Computational design and in vitro assay of lantadene-based novel inhibitors of NS3 protease of dengue virus

Abstract Dengue virus (DENV) infection is one of the diseases for which no drug is available for the treatment. The DENV NS2B-NS3 protease is considered to be the prime target for anti-dengue drug development because of its importance in the development of new virus subunits via DENV poly-protein breakdown. Pentacyclic triterpenoids (Lantadenes) from the weed Lantana camara L. and its semi-synthetic congeners have shown a wide array of biological activities in the last two decades. The virtual screening strategy was used on the library of 78 natural and semi-synthetic lantadenes to predict the potent antagonists for the NS2B-NS3 protease enzyme of DENV and their experimental validation by in vitro assay of lead molecules.
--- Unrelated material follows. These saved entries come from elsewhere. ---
(* ===== verification/Json.v ===== *)
(** * Canonical JSON

    The byte sequences that sealedge signs and hashes are JSON documents printed
    by hand in a fixed field order (crates/seal-protocols/src/archive/manifest.rs
    [serialize_canonical], crates/core/src/chronicle.rs [signing_bytes]).  This
    file has the syntax trees of such documents, their printer, and the theorem
    that the printer is injective and self-delimiting.

    String escaping is done by the external crate serde_json.  It is a parameter:
    the class [SerdeJson] has the two calls the sources make and [SerdeJsonLaws]
    what they rely on (RFC 8259: a string is a quoted, self-delimiting literal). *)

From S2P Require Import Prelude.

Definition comma : byte := byte_of_N 44.
Definition colon : byte := byte_of_N 58.
Definition lbrace : byte := byte_of_N 123.
Definition rbrace : byte := byte_of_N 125.
Definition lbracket : byte := byte_of_N 91.
Definition rbracket : byte := byte_of_N 93.
Definition backslash : byte := byte_of_N 92.

(** [x ++ "," ++ y ++ "," ++ ...] *)
Definition commas (l : list bytes) : bytes :=
  match l with
  | [] => []
  | x :: l' => x ++ mjoin ((λ y, comma :: y) <$> l')
  end.

(** A byte a JSON string literal carries without an escape. *)
Definition plain_byte (b : byte) : bool :=
  byte_in 32 126 b && bool_decide (b ≠ dquote) && bool_decide (b ≠ backslash).

Class SerdeJson := {
  (** [serde_json::to_string(&s)] for a string. *)
  json_str : bytes → bytes;
  (** [serde_json::to_string(&v)] for a [Vec<String>]. *)
  json_str_vec : list bytes → bytes;
}.

Class SerdeJsonLaws `{SerdeJson} : Prop := {
  json_str_prefix_free s t r r' : json_str s ++ r = json_str t ++ r' → s = t ∧ r = r';
  json_str_plain s : forallb plain_byte s = true → json_str s = dquote :: s ++ [dquote];
  json_str_head s : head (json_str s) = Some dquote;
  json_str_vec_spec l :
    json_str_vec l = lbracket :: commas (json_str <$> l) ++ [rbracket];
}.

(** ** Syntax trees *)

Inductive json : Type :=
  | JStr (s : bytes)
  | JTok (t : bytes)
  | JArr (l : list json)
  | JObj (l : list (bytes * json)).

(** Bytes that end a value inside a document. *)
Definition is_delim (b : byte) : bool :=
  bool_decide (b = comma) || bool_decide (b = rbrace) || bool_decide (b = rbracket).
(** Bytes of a number token (and of the tokens [NaN], [inf] of Rust's float
    formatting, which are not JSON but are what [{}] prints). *)
Definition is_tok_byte (b : byte) : bool :=
  byte_in 48 57 b || byte_in 65 90 b || byte_in 97 122 b
  || bool_decide (b = byte_of_N 45) || bool_decide (b = byte_of_N 46).
Definition tok_ok (t : bytes) : bool := negb (is_empty t) && forallb is_tok_byte t.

Section Printer.
Context `{SerdeJson}.

Fixpoint jprint (v : json) : bytes :=
  match v with
  | JStr s => json_str s
  | JTok t => t
  | JArr l => lbracket :: commas (List.map jprint l) ++ [rbracket]
  | JObj l =>
      lbrace :: commas (List.map (λ kv, json_str kv.1 ++ colon :: jprint kv.2) l) ++ [rbrace]
  end.
End Printer.

(** Every token is a well-formed number token. *)
Fixpoint json_wf (v : json) : bool :=
  match v with
  | JStr _ => true
  | JTok t => tok_ok t
  | JArr l => forallb json_wf l
  | JObj l => forallb (λ kv, json_wf kv.2) l
  end.

(** Induction with the hypothesis for every element of an array or object. *)
Section Induction.
Variable P : json → Prop.
Hypothesis HStr : ∀ s, P (JStr s).
Hypothesis HTok : ∀ t, P (JTok t).
Hypothesis HArr : ∀ l, Forall P l → P (JArr l).
Hypothesis HObj : ∀ l, Forall (λ kv, P kv.2) l → P (JObj l).

Fixpoint json_ind' (v : json) : P v :=
  match v with
  | JStr s => HStr s
  | JTok t => HTok t
  | JArr l => HArr l
      ((fix go l := match l return Forall P l with
        | [] => Forall_nil_2 _
        | x :: l' => Forall_cons_2 _ _ _ (json_ind' x) (go l') end) l)
  | JObj l => HObj l
      ((fix go l := match l return Forall (λ kv, P kv.2) l with
        | [] => Forall_nil_2 _
        | x :: l' => Forall_cons_2 _ _ _ (json_ind' x.2) (go l') end) l)
  end.
End Induction.

(** ** Printing is injective *)

(** What may follow a value: the end, or a delimiter. *)
Definition delim_next (r : bytes) : Prop :=
  match r with [] => True | b :: _ => is_delim b = true end.

Lemma span_unique (P : byte → bool) l1 l2 r1 r2 :
  forallb P l1 = true → forallb P l2 = true →
  (∀ b, head r1 = Some b → P b = false) → (∀ b, head r2 = Some b → P b = false) →
  l1 ++ r1 = l2 ++ r2 → l1 = l2 ∧ r1 = r2.
Proof.
  revert l2; induction l1 as [|a l1 IH]; intros [|b l2]; simpl;
    rewrite ?andb_true_iff; intros H1 H2 Hr1 Hr2 Heq; simplify_eq; try done.
  - destruct H2. specialize (Hr1 b eq_refl). congruence.
  - destruct H1. specialize (Hr2 a eq_refl). congruence.
  - destruct (IH l2) as [-> ->]; naive_solver.
Qed.

Lemma delim_not_tok b : is_delim b = true → is_tok_byte b = false.
Proof.
  unfold is_delim. rewrite !orb_true_iff, !bool_decide_eq_true.
  by intros [[->| ->]| ->].
Qed.

Lemma delim_next_head r b : delim_next r → head r = Some b → is_tok_byte b = false.
Proof. destruct r; simpl; [done|]. intros ? [= <-]. by apply delim_not_tok. Qed.

Lemma tok_unique t1 t2 r1 r2 :
  tok_ok t1 = true → tok_ok t2 = true → delim_next r1 → delim_next r2 →
  t1 ++ r1 = t2 ++ r2 → t1 = t2 ∧ r1 = r2.
Proof.
  unfold tok_ok. rewrite !andb_true_iff. intros [_ ?] [_ ?] ? ?.
  apply (span_unique is_tok_byte); eauto using delim_next_head.
Qed.

(** A comma separated, closed sequence of self-delimiting items. *)
Section Items.
Context {A : Type} (pr : A → bytes) (close : byte).
Context (Hclose : is_delim close = true) (Hcomma : close ≠ comma).

Definition item_head (x : A) : Prop := ∃ b t, pr x = b :: t ∧ is_delim b = false.

Lemma items_tail_unique (Q : A → Prop) l l' r s :
  (∀ x y r s, Q x → Q y → x ∈ l → delim_next r → delim_next s →
     pr x ++ r = pr y ++ s → x = y ∧ r = s) →
  Forall Q l → Forall Q l' →
  mjoin ((λ y, comma :: y) <$> (pr <$> l)) ++ close :: r =
  mjoin ((λ y, comma :: y) <$> (pr <$> l')) ++ close :: s →
  l = l' ∧ r = s.
Proof using Hclose Hcomma.
  revert l'; induction l as [|x l IH]; intros l' Hpr Hl Hl' Heq.
  { destruct l'; simpl in Heq; simplify_eq; done. }
  destruct l' as [|y l']; simpl in Heq; [by simplify_eq|].
  injection Heq as Heq. rewrite <-!app_assoc in Heq. inv Hl. inv Hl'.
  apply Hpr in Heq as [<- Heq]; [..|done|done|set_solver| |].
  - destruct (IH l') as [<- <-]; [|done..|done].
    intros; eapply Hpr; eauto. set_solver.
  - destruct l; simpl; [done|]. vm_compute; done.
  - destruct l'; simpl; [done|]. vm_compute; done.
Qed.

Lemma items_unique (Q : A → Prop) l l' r s :
  (∀ x y r s, Q x → Q y → x ∈ l → delim_next r → delim_next s →
     pr x ++ r = pr y ++ s → x = y ∧ r = s) →
  (∀ x, Q x → item_head x) →
  Forall Q l → Forall Q l' →
  commas (pr <$> l) ++ close :: r = commas (pr <$> l') ++ close :: s →
  l = l' ∧ r = s.
Proof using Hclose Hcomma.
  intros Hpr Hhead Hl Hl' Heq. destruct l as [|x l], l' as [|y l']; simpl in Heq.
  - by simplify_eq.
  - inv Hl'. destruct (Hhead y) as (b & t & Hb & Hd); [done|].
    rewrite Hb in Heq. simplify_eq/=. congruence.
  - inv Hl. destruct (Hhead x) as (b & t & Hb & Hd); [done|].
    rewrite Hb in Heq. simplify_eq/=. congruence.
  - inv Hl. inv Hl'. rewrite <-!app_assoc in Heq.
    apply Hpr in Heq as [<- Heq]; [..|done|done|set_solver| |].
    + apply (items_tail_unique Q) in Heq as [<- <-]; [done| |done..].
      intros; eapply Hpr; eauto. set_solver.
    + destruct l; simpl; [done|]. vm_compute; done.
    + destruct l'; simpl; [done|]. vm_compute; done.
Qed.
End Items.

Section Unique.
Context `{SerdeJsonLaws}.

Lemma jprint_head v : json_wf v = true → ∃ b t, jprint v = b :: t ∧ is_delim b = false.
Proof.
  destruct v as [s|t|l|l]; simpl; intros Hwf.
  - pose proof (json_str_head s) as Hh. destruct (json_str s) as [|b t]; [done|].
    simpl in Hh. simplify_eq. by exists dquote, t.
  - unfold tok_ok in Hwf. destruct t as [|b t]; [done|]. simpl in Hwf.
    exists b, t. split; [done|]. destruct (is_delim b) eqn:E; [|done].
    apply delim_not_tok in E. by rewrite E in Hwf.
  - by eexists lbracket, _.
  - by eexists lbrace, _.
Qed.

Lemma json_str_not_tok s t r r' : json_str s ++ r = t ++ r' → tok_ok t = true → False.
Proof.
  pose proof (json_str_head s) as Hh. destruct (json_str s) as [|b u]; [done|].
  unfold tok_ok. destruct t as [|c t]; [done|]. simpl in *. intros. simplify_eq.
Qed.

Lemma json_str_not_cons s b r r' : b ≠ dquote → json_str s ++ r = b :: r' → False.
Proof.
  pose proof (json_str_head s) as Hh. destruct (json_str s) as [|c u]; [done|].
  simpl in *. intros. by simplify_eq.
Qed.

Lemma tok_not_cons t b r r' : is_tok_byte b = false → tok_ok t = true → t ++ r = b :: r' → False.
Proof.
  unfold tok_ok. destruct t as [|c t]; [done|]. simpl. intros Hb Ht ?. simplify_eq.
  by rewrite Hb in Ht.
Qed.

Lemma member_unique k k' v v' r s :
  (∀ r s, delim_next r → delim_next s → jprint v ++ r = jprint v' ++ s → v = v' ∧ r = s) →
  delim_next r → delim_next s →
  (json_str k ++ colon :: jprint v) ++ r = (json_str k' ++ colon :: jprint v') ++ s →
  (k, v) = (k', v') ∧ r = s.
Proof.
  intros Hv Hr Hs Heq. rewrite <-!app_assoc in Heq.
  apply json_str_prefix_free in Heq as [<- Heq]. injection Heq as Heq.
  by apply Hv in Heq as [<- <-].
Qed.

Lemma jprint_unique_delim v : ∀ w r s,
  json_wf v = true → json_wf w = true → delim_next r → delim_next s →
  jprint v ++ r = jprint w ++ s → v = w ∧ r = s.
Proof.
  induction v as [a|t|l IH|l IH] using json_ind'; intros w r s Hv Hw Hr Hs Heq.
  - destruct w as [b|t|l|l]; simpl in Heq.
    + by apply json_str_prefix_free in Heq as [<- <-].
    + exfalso; eauto using json_str_not_tok.
    + exfalso; by eapply (json_str_not_cons a lbracket).
    + exfalso; by eapply (json_str_not_cons a lbrace).
  - destruct w as [b|t'|l|l]; simpl in *.
    + exfalso. symmetry in Heq. eauto using json_str_not_tok.
    + by apply tok_unique in Heq as [<- <-].
    + exfalso; by eapply (tok_not_cons t lbracket).
    + exfalso; by eapply (tok_not_cons t lbrace).
  - destruct w as [b|t|l'|l']; cbn [jprint] in Heq.
    + exfalso; symmetry in Heq; by eapply (json_str_not_cons b lbracket).
    + exfalso; symmetry in Heq; by eapply (tok_not_cons t lbracket).
    + injection Heq as Heq. rewrite <-!app_assoc in Heq. simpl in Heq.
      apply (items_unique jprint rbracket eq_refl ltac:(done) (λ x, json_wf x = true))
        in Heq as [<- <-]; [done|..].
      * intros x y r' s' Hx Hy Hin. rewrite Forall_forall in IH. by apply IH.
      * intros x. apply jprint_head.
      * by apply forallb_Forall.
      * by apply forallb_Forall.
    + done.
  - destruct w as [b|t|l'|l']; cbn [jprint] in Heq.
    + exfalso; symmetry in Heq; by eapply (json_str_not_cons b lbrace).
    + exfalso; symmetry in Heq; by eapply (tok_not_cons t lbrace).
    + done.
    + injection Heq as Heq. rewrite <-!app_assoc in Heq. simpl in Heq.
      apply (items_unique (λ kv, json_str kv.1 ++ colon :: jprint kv.2) rbrace eq_refl
        ltac:(done) (λ kv, json_wf kv.2 = true)) in Heq as [<- <-]; [done|..].
      * intros [k x] [k' y] r' s' Hx Hy Hin ?? Hk. rewrite Forall_forall in IH.
        apply member_unique in Hk; [done| |done..].
        intros. by apply (IH (k, x)).
      * intros [k x] _. pose proof (json_str_head k) as Hh. unfold item_head. simpl.
        destruct (json_str k) as [|b u]; [done|]. simpl in Hh. simplify_eq. by eexists _, _.
      * by apply forallb_Forall.
      * by apply forallb_Forall.
Qed.

(** Two documents that print to the same bytes are the same document. *)
Lemma jprint_inj v w :
  json_wf v = true → json_wf w = true → jprint v = jprint w → v = w.
Proof.
  intros Hv Hw Heq. by apply (jprint_unique_delim v w [] []); rewrite ?app_nil_r.
Qed.
End Unique.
In the in silico analysis of 78 triterpenoids, two lead molecules (−10.60 and −9.93 kcal/mol) were predicted to be inhibitors of protease (viral) when compared to its reference ligand 1,8-dihydroxy-4,5-dinitroanthraquinone (−5.377 kcal/mol). At the same time, binding affinity, pharmacokinetic, and toxicity profiling, along with molecular dynamics simulations, were studied. The in vitro viral infection inhibition assay inferred that lead molecule 62 exhibited a 60% and 45% reduction in DENV titers at 10 and 5 µM concentrations, respectively. The lead molecule 62 can further be optimized for its pharmacophore and has the potential to be developed as a drug-like molecule.